*** Block opens ***

(* ===== verification/Matcher.v ===== *)
(** * The matcher (src/symba/services/matcher.py)

    One claim pass: capacity, rate tokens, claim, fairness shaping, round-robin
    assignment and attribution.  The pass is a sequence of transactions
    and changes of memory run to its end; [Interleaving] puts other calls in
    between.  Metrics and tracing are left out. *)

From S2P Require Import Prelude PyStr Errors States Chain Json Records Database Queries Tables.
From S2P Require Import Claim Invariant Steps ClaimFacts Repository RepoFacts World RateLimiter.
From S2P Require Import RegistryService.
Open Scope string_scope.
Open Scope Z_scope.
Open Scope list_scope.

Module Matcher.

Import repo.

(** ** Fairness shaping *)

(** [job.group_key or job.id] *)
Definition bucket_key (j : ClaimedJob) : string := default (uuid_str (cj_id j)) (truthy (cj_group_key j)).

(** [buckets[key].append(j)], buckets in insertion order. *)
Fixpoint add_bucket (k : string) (j : ClaimedJob) (b : list (string * list ClaimedJob))
  : list (string * list ClaimedJob) :=
  match b with
  | [] => [(k, [j])]
  | (k', l) :: b' => if String.eqb k k' then (k', l ++ [j]) :: b' else (k', l) :: add_bucket k j b'
  end.

Definition buckets (jobs : list ClaimedJob) : list (string * list ClaimedJob) :=
  foldl (fun b j => add_bucket (bucket_key j) j b) [] jobs.

(** One round pops the head of every queue and drops the emptied ones; every
    round pops a job, so the number of jobs bounds the rounds. *)
Fixpoint rounds {A} (fuel : nat) (queues : list (list A)) : list A :=
  match fuel with
  | O => []
  | S f =>
      match queues with
      | [] => []
      | _ => omap head queues
             ++ rounds f (List.filter (fun q => match q with [] => false | _ => true end) (map tail queues))
      end
  end.

Definition _round_robin_by_group (jobs : list ClaimedJob) : list ClaimedJob :=
  rounds (length jobs) (map snd (buckets jobs)).

(** [sorted(by_priority, reverse=True)] *)
Definition priorities (jobs : list ClaimedJob) : list Z :=
  order_by (fun a b => b <=? a) (remove_dups (map cj_priority jobs)).

Definition _fairness_shape (jobs : list ClaimedJob) : list ClaimedJob :=
  List.flat_map (fun p => _round_robin_by_group (List.filter (fun j => cj_priority j =? p) jobs))
    (priorities jobs).

(** ** Messages *)

Definition result_json (r : option dict) : string := dumps (JObj (default [] r)).

Definition _cap_upstream (producers : list UpstreamRow) (cap_bytes : Z) : list UpstreamRow :=
  let total := foldr (fun p acc => json_size (JObj (default [] (up_result p))) + acc) 0 producers in
  if total <=? cap_bytes then producers else [].

Definition _to_assignment (job : ClaimedJob) (upstream : list UpstreamRow) : JobAssignment :=
  let raw := cj_raw job in
  let spec := mkAssignedSpec (cj_task_name job) (dumps (JObj (cj_payload job)))
    (default "" (c_pipeline raw)) (default "" (c_stage raw)) (default "" (c_ctx_id raw))
    (default "" (cj_group_key job)) (default "" (c_dedup_key raw)) (c_runs_on raw)
    (default "" (c_rate_class raw)) (cj_priority job) (c_timeout_s raw) (cj_lease_ttl_s job)
    (default 0 (cj_max_concurrent_per_group job)) in
  mkAssignment (cj_id job) (cj_tenant job) spec RUNNING (cj_attempt job)
    (map (fun u => (up_key u, up_producer_job_id u, result_json (up_result u))) upstream)
    (cj_lease_token job) (j_lease_expires_at raw)
    (match cj_checkpoint_data job with Some d => Some (dumps (JObj d)) | None => None end)
    (match j_event_payload raw with Some d => Some (dumps (JObj d)) | None => None end).

(** ** Round-robin assignment *)

(** A worker of the snapshot: its id and its object. *)
Abbreviation slotw := (string * ref)%type.

(** Advance [idx] over the ring until a worker with remaining capacity, at most
    once around. *)
Fixpoint probe (tries idx : nat) (workers : list slotw) (remaining : gmap string Z) : option slotw * nat :=
  match tries with
  | O => (None, idx)
  | S t =>
      match workers !! (idx mod length workers)%nat with
      | Some w => if 0 <? default 0 (remaining !! fst w) then (Some w, S idx)
                  else probe t (S idx) workers remaining
      | None => (None, idx)
      end
  end.

Record AssignState := mkAssign {
  a_idx : nat;
  a_remaining : gmap string Z;
  a_placed : list (ClaimedJob * slotw)
}.

Definition place (workers : list slotw) (st : AssignState) (job : ClaimedJob) : AssignState :=
  match probe (length workers) (a_idx st) workers (a_remaining st) with
  | (Some w, idx) =>
      mkAssign idx (<[fst w := default 0 (a_remaining st !! fst w) - 1]> (a_remaining st))
        (a_placed st ++ [(job, w)])
  | (None, idx) => mkAssign idx (a_remaining st) (a_placed st)
  end.

Definition assign_all (workers : list slotw) (start : nat) (capacity : gmap string Z)
    (jobs : list ClaimedJob) : AssignState :=
  foldl (place workers) (mkAssign start capacity []) jobs.

Definition _MAX_WORKER_CURSORS : nat := 1024.

(** [d[k] = v; d.move_to_end(k)] and the eviction of the oldest cursor. *)
Definition set_cursor (k : list string) (v : string) (c : list (list string * string))
  : list (list string * string) :=
  let c1 := List.filter (fun kv => negb (bool_decide (fst kv = k))) c ++ [(k, v)] in
  if (_MAX_WORKER_CURSORS <? length c1)%nat then tail c1 else c1.

Definition get_cursor (k : list string) (c : list (list string * string)) : string :=
  match List.find (fun kv => bool_decide (fst kv = k)) c with Some kv => snd kv | None => "" end.

(** [bisect_right(ids, x)] on the sorted ids. *)
Definition bisect_right (ids : list string) (x : string) : nat :=
  length (List.filter (fun i => String.leb i x) ids).

Definition upstream_of (i : uuid) (m : list (uuid * list UpstreamRow)) : list UpstreamRow :=
  match List.find (fun kv => N.eqb (fst kv) i) m with Some kv => snd kv | None => [] end.

(** Hand one assignment to the worker's object. *)
Definition push (a : JobAssignment) (c : WorkerConn) : WorkerConn :=
  mkConn (wc_worker_id c) (wc_tags c) (Z.max 0 (wc_free_slots c - 1)) (wc_labels c)
    (wc_registered_tasks c) (wc_slots_total c) (wc_persisted_at c) (wc_queue c ++ [a]).

Definition worker_le (a b : slotw) : bool := String.leb (fst a) (fst b).

(** Returns the number assigned and the attribution triples. *)
Definition _assign_round_robin (cfg : SymbaConfig) (tag_key : list string) (jobs : list ClaimedJob)
    (workers : list slotw) (upstream : list (uuid * list UpstreamRow)) (capacity : gmap string Z)
  : EM (Z * list (uuid * string * uuid)) :=
  match jobs, workers with
  | [], _ | _, [] => mret (0, [])
  | _, _ =>
      cursors ← gets w_cursors;
      let ring := order_by worker_le workers in
      let start := bisect_right (map fst ring) (get_cursor tag_key cursors) in
      let placed := a_placed (assign_all ring start capacity jobs) in
      let cap_bytes := max_upstream_inline_kb cfg * 1024 in
      _ ← forM (fun p : ClaimedJob * slotw =>
            let '(job, w) := p in
            modify (fun s : World =>
              set_w_cursors (set_cursor tag_key (fst w) (w_cursors s))
                (set_w_registry
                   (set_conn (push (_to_assignment job (_cap_upstream (upstream_of (cj_id job) upstream) cap_bytes)))
                      (snd w) (w_registry s)) s))) placed;
      mret (Z.of_nat (length placed),
            map (fun p : ClaimedJob * slotw =>
                   (cj_id (fst p), fst (snd p), default 0%N (cj_lease_token (fst p)))) placed)
  end.

(** ** Tag groups, capacity and tokens *)

(** [groups[tuple(sorted(w.tags))].append(w)] *)
Fixpoint add_group (k : list string) (w : slotw) (g : list (list string * list slotw))
  : list (list string * list slotw) :=
  match g with
  | [] => [(k, [w])]
  | (k', l) :: g' => if bool_decide (k = k') then (k', l ++ [w]) :: g' else (k', l) :: add_group k w g'
  end.

Definition _group_by_tags (ws : list (slotw * gset string)) : list (list string * list slotw) :=
  foldl (fun g w => add_group (sorted_set (snd w)) (fst w) g) [] ws.

Definition _per_group_cap (cfg : SymbaConfig) (lim : Z) : Z :=
  if 0 <? max_per_group_per_batch cfg then max_per_group_per_batch cfg else Z.max 2 (lim / 8).

Definition capacity_of (running : gmap string Z) (c : WorkerConn) : Z :=
  Z.min (wc_free_slots c) (Z.max 0 (wc_slots_total c - default 0 (running !! wc_worker_id c))).

Fixpoint reserve_loop (classes : list string) (lim : Z) : EM (list string * gmap string Z) :=
  match classes with
  | [] => mret ([], ∅)
  | rc :: rest =>
      granted ← reserve rc lim;
      more ← reserve_loop rest lim;
      mret (if granted <=? 0 then (rc :: fst more, snd more)
            else (fst more, <[rc := granted]> (snd more)))
  end.

Definition _reserve_rate_tokens (tags : list string) (lim : Z) : EM (list string * gmap string Z) :=
  classes ← on_db (distinct_rate_classes tags);
  reserve_loop classes lim.

Definition consumed (rc : string) (claimed : list ClaimedJob) : Z :=
  Z.of_nat (Prelude.count (fun j => bool_decide (c_rate_class (cj_raw j) = Some rc)) claimed).

Definition _return_unused_tokens (reserved : gmap string Z) (claimed : list ClaimedJob) : EM unit :=
  _ ← forM (fun kv : string * Z =>
        let unused := snd kv - consumed (fst kv) claimed in
        if 0 <? unused then release (fst kv) unused else mret tt) (map_to_list reserved);
  mret tt.

(** Contained: when the statement fails, the rows keep the label of the claim. *)
Definition _persist_attribution (lk : locks) (attribution : list (uuid * string * uuid)) : EM unit :=
  match attribution with
  | [] => mret tt
  | _ => try_except (fun _ => true)
           (if restamp_fails lk attribution then raise ConnectionError else on_db (set_claimed_by attribution)) (mret tt)
  end.

(** [f"engine:{tags or 'untagged'}"] *)
Definition engine_label (tags : list string) : string :=
  match tags with
  | [] => "engine:untagged"
  | _ => ("engine:[" ++ String.concat ", " (map py_repr tags) ++ "]")%string
  end.

Definition conns_of (g : Registry) (ws : list slotw) : list WorkerConn := omap (fun w => rg_store g !! snd w) ws.

Definition _match_tag_group (lk : locks) (cfg : SymbaConfig) (tags : list string) (workers : list slotw) : EM Z :=
  running ← on_db (running_counts_by_worker (map fst workers));
  g ← gets w_registry;
  let capacity := list_to_map (map (fun c => (wc_worker_id c, capacity_of running c)) (conns_of g workers))
                  : gmap string Z in
  let lim := foldr (fun kv acc => snd kv + acc) 0 (map_to_list capacity) in
  if lim <=? 0 then mret 0
  else
    r ← _reserve_rate_tokens tags lim;
    let '(exhausted, reserved) := r in
    claimed ← in_tx (claim lk tags exhausted lim (engine_label tags) (_per_group_cap cfg lim) reserved);
    _ ← _return_unused_tokens reserved claimed;
    match claimed with
    | [] => mret 0
    | _ =>
        upstream ← on_db (fetch_inline_upstream (map cj_id claimed));
        a ← _assign_round_robin cfg tags (_fairness_shape claimed) workers upstream capacity;
        _ ← _persist_attribution lk (snd a);
        mret (fst a)
    end.

Definition pass_ (lk : locks) (cfg : SymbaConfig) : EM Z :=
  refs ← WorkerRegistry.snapshot_available;
  g ← gets w_registry;
  let ws := omap (fun r => match rg_store g !! r with
                           | Some c => Some ((wc_worker_id c, r), wc_tags c)
                           | None => None
                           end) refs in
  counts ← forM (fun kv : list string * list slotw => _match_tag_group lk cfg (fst kv) (snd kv))
             (_group_by_tags ws);
  mret (foldr Z.add 0 counts).

End Matcher.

*** Block closes ***

• [Work to be completed]
Filter the listing down to the lines holding the word "pops", and return those.

• [The completed task]
(** One round pops the head of every queue and drops the emptied ones; every
    round pops a job, so the number of jobs bounds the rounds. *)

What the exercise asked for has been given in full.